The law for four sets is

\begin{equation*} \begin{split} \lvert A_1\cup A_2\cup A_3\cup A_4\rvert & =\lvert A_1\rvert +\lvert A_2\rvert +\lvert A_3\rvert +\lvert A_4\rvert\\ & \quad -\lvert A_1\cap A_2\rvert -\lvert A_1\cap A_3\rvert -\lvert A_1\cap A_4\rvert \\ & \quad \quad -\lvert A_2\cap A_3\rvert -\lvert A_2\cap A_4\rvert -\lvert A_3\cap A_4\rvert \\ & \quad +\lvert A_1\cap A_2\cap A_3\rvert +\lvert A_1\cap A_2\cap A_4\rvert \\ & \quad \quad +\lvert A_1\cap A_3\cap A_4\rvert +\lvert A_2\cap A_3\cap A_4\rvert \\ & \quad -\lvert A_1\cap A_2\cap A_3\cap A_4\rvert \end{split} \end{equation*}

Derivation:

\begin{equation*} \begin{split} \lvert A_1\cup A_2\cup A_3\cup A_4\rvert & = \lvert (A_1\cup A_2\cup A_3)\cup A_4\rvert \\ & = \lvert (A_1\cup A_2\cup A_3\rvert +\lvert A_4\rvert -\lvert (A_1\cup A_2\cup A_3)\cap A_4\rvert\\ & = \lvert (A_1\cup A_2\cup A_3\rvert +\lvert A_4\rvert \\ & \quad -\lvert (A_1\cap A_4)\cup (A_2\cap A_4)\cup (A_3\cap A_4)\rvert \\ & = \lvert A_1\rvert +\lvert A_2\rvert +\lvert A_3\rvert -\lvert A_1\cap A_2\rvert -\lvert A_1\cap A_3\rvert \\ & \quad -\lvert A_2\cap A_3\rvert +\lvert A_1\cap A_2\cap A_3\rvert +\lvert A_4\rvert -\lvert A_1\cap A_4\rvert \\ & \quad+\lvert A_2\cap A_4\rvert +\lvert A_3\cap A_4\rvert -\lvert (A_1\cap A_4)\cap (A_2\cap A_4)\rvert \\ & \quad -\lvert (A_1\cap A_4)\cap (A_3\cap A_4)\rvert -\lvert (A_2\cap A_4)\cap (A_3\cap A_4)\rvert \\ & \quad +\lvert (A_1\cap A_4)\cap (A_2\cap A_4)\cap (A_3\cap A_4)\rvert \\ & =\lvert A_1\rvert +\lvert A_2\rvert +\lvert A_3\rvert +\lvert A_4\rvert -\lvert A_1\cap A_2\rvert -\lvert A_1\cap A_3\rvert \\ & \quad -\lvert A_2\cap A_3\rvert -\lvert A_1\cap A_4\rvert -\lvert A_2\cap A_4\rvert \quad -\lvert A_3\cap A_4\rvert \\ & \quad +\lvert A_1\cap A_2\cap A_3\rvert +\lvert A_1\cap A_2\cap A_4\rvert \\ & \quad +\lvert A_1\cap A_3\cap A_4\rvert +\lvert A_2\cap A_3\cap A_4\rvert \\ & \quad -\lvert A_1\cap A_2 \cap A_3\cap A_4\rvert \end{split} \end{equation*}

Exercise \(\PageIndex{10}\)

To complete your spring schedule, you must add Calculus and Physics. At 9:30, there are three Calculus sections and two Physics sections; while at 11:30, there are two Calculus sections and three Physics sections. How many ways can you complete your schedule if your only open periods are 9:30 and 11:30?

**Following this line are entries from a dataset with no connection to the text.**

(* ===== verification/Application.v ===== *)
(** * The application ([api/main.py], [mcp/server.py], [cli.py])

    [create_app] initializes the system and gives its stores to the routes
    and to the MCP tools; [main] does the same for the stdio server. FastAPI
    and FastMCP, which deliver requests and calls, are not part of the
    program: an application is its state and its handlers. *)
From Stdlib Require Import ZArith QArith Ascii String.
From S2P Require Import Prelude Values UuidText Authority Models Graph PanelValidator Artifacts.
From S2P Require Import RuntimeService MemoryRuntime Registry RegistryTheorems Sql PostgresRegistry Pydantic.
From S2P Require Import PostgresRuntime Auth Catalog PostgresAuth Loader Bootstrap Config Startup.
From S2P Require Import PanelStores BootstrapTheorems AuthorityStore StartupTheorems.
From S2P Require Import Executor Boundaries Shadow Genesis Observability Api Mcp.
Open Scope string_scope.
Open Scope list_scope.

Section application.
Context `{Oracle} `{Networkx} `{Pydantic} `{BoundaryModels} `{Sql} `{Files}.

(** The stores, shared by the routes and the tools. *)
Abbreviation Stores := (App AnyRuntime AnyRegistry AnyRepository).

(** [MCPState], whose stores are the application's. *)
Record MCPState : Type := mkMCPState { ms_authorization_enabled : bool }.

(** [app.state]. [None]: the server is not bound. *)
Record Application : Type := mkApplication {
  state_stores : Stores;
  state_system_bootstrap_results : list BootstrapResult;
  state_root_participant_id : string;
  state_authorization_enabled : bool;
  mcp_state : option MCPState;
}.

(** [ShadowService(runtime)] and [GenesisService(...)] start empty. *)
Definition stores_of (w : System) : Stores :=
  mkApp (sys_runtime w) (sys_registry w) (sys_repository w) (mkGenesisState [] []) (mkShadowState [] []).

Definition bind_app (app : Application) : Application :=
  mkApplication (state_stores app) (state_system_bootstrap_results app) (state_root_participant_id app)
    (state_authorization_enabled app) (Some (mkMCPState (state_authorization_enabled app))).

(** [mount_mcp_endpoints]: the mount itself is FastMCP's. *)
Definition mount_mcp_endpoints (app : Application) : Application := bind_app app.

Definition new_application (settings : Settings) (initialized : SystemInitialization) (w : System) : Application :=
  mkApplication (stores_of w) (bootstrap_results initialized) (si_root_participant_id initialized)
    (authorization_enabled settings) None.

(** The stores are in the application when there is one, and in the
    database in any case. *)
Definition create_app (settings : Settings) (db : Database) (runtime : option AnyRuntime)
    (authorization_service : option AnyRepository) (registry : option AnyRegistry) (e : Env) :
    res Application * (Database * Env) :=
  let '(r, (w, e')) := initialize_system settings db runtime registry authorization_service e in
  (initialized ← r; Ok (mount_mcp_endpoints (new_application settings initialized w)),
   (persisted db w, e')).

(** A request to the application, and a tool call. *)
Definition on_stores_of {B} (app : Application) (e : Env) (m : M Stores B) : res B * (Application * Env) :=
  let '(r, (st, e')) := m (state_stores app, e) in
  (r, (mkApplication st (state_system_bootstrap_results app) (state_root_participant_id app)
         (state_authorization_enabled app) (mcp_state app), e')).

Definition tool_bound (app : Application) : bool := match mcp_state app with Some _ => true | None => false end.
Definition tool_enabled (app : Application) : bool :=
  match mcp_state app with Some st => ms_authorization_enabled st | None => false end.

Definition mcp_claim `{McpModels} (app : Application) (ctx : option ToolContext) (worker_id input_pipe : string)
    (lease_seconds : Z) (idempotency_key participant_id : option string) (e : Env) :
    res Lease * (Application * Env) :=
  on_stores_of app e (mcp_claim_card (tool_bound app) (tool_enabled app) ctx worker_id input_pipe
                        lease_seconds idempotency_key participant_id).

(** ** The command line *)

(** [run_stdio]: what the server does until its input ends. *)
Definition main (settings : Settings) (db : Database)
    (run_stdio : Application -> Env -> res () * (Application * Env)) (args : list string) (e : Env) :
    res Z * (Database * Env) :=
  if decide (args = ["mcp-server"]) then
    let '(r, (w, e1)) := initialize_system settings db None None None e in
    match r with
    | Raise x => (Raise x, (persisted db w, e1))
    | Ok initialized =>
        let '(r2, (app, e2)) := run_stdio (bind_app (new_application settings initialized w)) e1 in
        let st := state_stores app in
        (_ ← r2; Ok 0%Z,
         (persisted db (mkSystem (app_runtime st) (app_registry st) (app_authority st)), e2))
    end
  else
    let command := match args with [] => "<none>" | _ => str_concat " " args end in
    (Raise (SystemExit ("unknown ghostmesh command: " +:+ command)), (db, e)).
End application.

(** ** An application is ready when it is made *)
Section ready.
Context `{OracleLaws} `{Networkx} `{Pydantic} `{BoundaryModels} `{SqlLaws} `{Files}.

(** The configured panels are loaded, the root operator holds every
    permission, the tools are bound with the guard of the routes, and the
    database can be started from again. *)
Lemma create_app_ready settings db runtime registry auth_service e pps :
  Forall2 (configured (R := AnyRuntime)) (system_patch_panel_paths settings) pps -> one_version pps ->
  database_ok db e -> given_ok runtime registry auth_service e ->
  let run := create_app settings db runtime auth_service registry e in
  exists app a, run.1 = Ok app /\
    mcp_state app = Some (mkMCPState (authorization_enabled settings)) /\
    state_root_participant_id app = root_participant_id settings /\
    Forall2 result_for pps (state_system_bootstrap_results app) /\
    loaded pps (mkSystem (app_runtime (state_stores app)) (app_registry (state_stores app))
                  (app_authority (state_stores app))) /\
    settled (app_authority (state_stores app), run.2.2) a /\ rooted a (root_participant_id settings) /\
    database_ok run.2.1 run.2.2.
Proof.
  intros Hc Hone Hdb Hgiven run. unfold run, create_app. clear run.
  destruct (initialize_ready settings db runtime registry auth_service e pps Hc Hone Hdb Hgiven)
    as (results & a & Hrun & Hrs & Hin & Hs & Hroot & Hok & _).
  destruct (initialize_system _ _ _ _ _ _) as [r [w e1]]. cbn in *. subst r.
  exists (mount_mcp_endpoints (new_application settings (mkSystemInitialization results (root_participant_id settings)) w)), a.
  do 4 (split; [done|]). split; [by destruct w|]. by split.
Qed.

(** An unknown command starts nothing. *)
Lemma unknown_command settings db run_stdio args e : args <> ["mcp-server"] ->
  exists msg, main settings db run_stdio args e = (Raise (SystemExit msg), (db, e)).
Proof. intros Hargs. unfold main. rewrite decide_False by done. by eexists. Qed.
End ready.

Exercise \(\PageIndex{11}\)

The definition of \(\mathbb{Q} = \{a/b \mid a, b \in \mathbb{Z}, b \neq 0\}\) given in Chapter 1 is awkward. If we use the definition to list elements in \(\mathbb{Q}\text{,}\) we will have duplications such as \(\frac{1}{2}\text{,}\) \(\frac{-2}{-4}\) and \(\frac{300}{600}\) Try to write a more precise definition of the rational numbers so that there is no duplication of elements.

**Answer**-
Partition the set of fractions into blocks, where each block contains fractions that are numerically equivalent. Describe how you would determine whether two fractions belong to the same block. Redefine the rational numbers to be this partition. Each rational number is a set of fractions.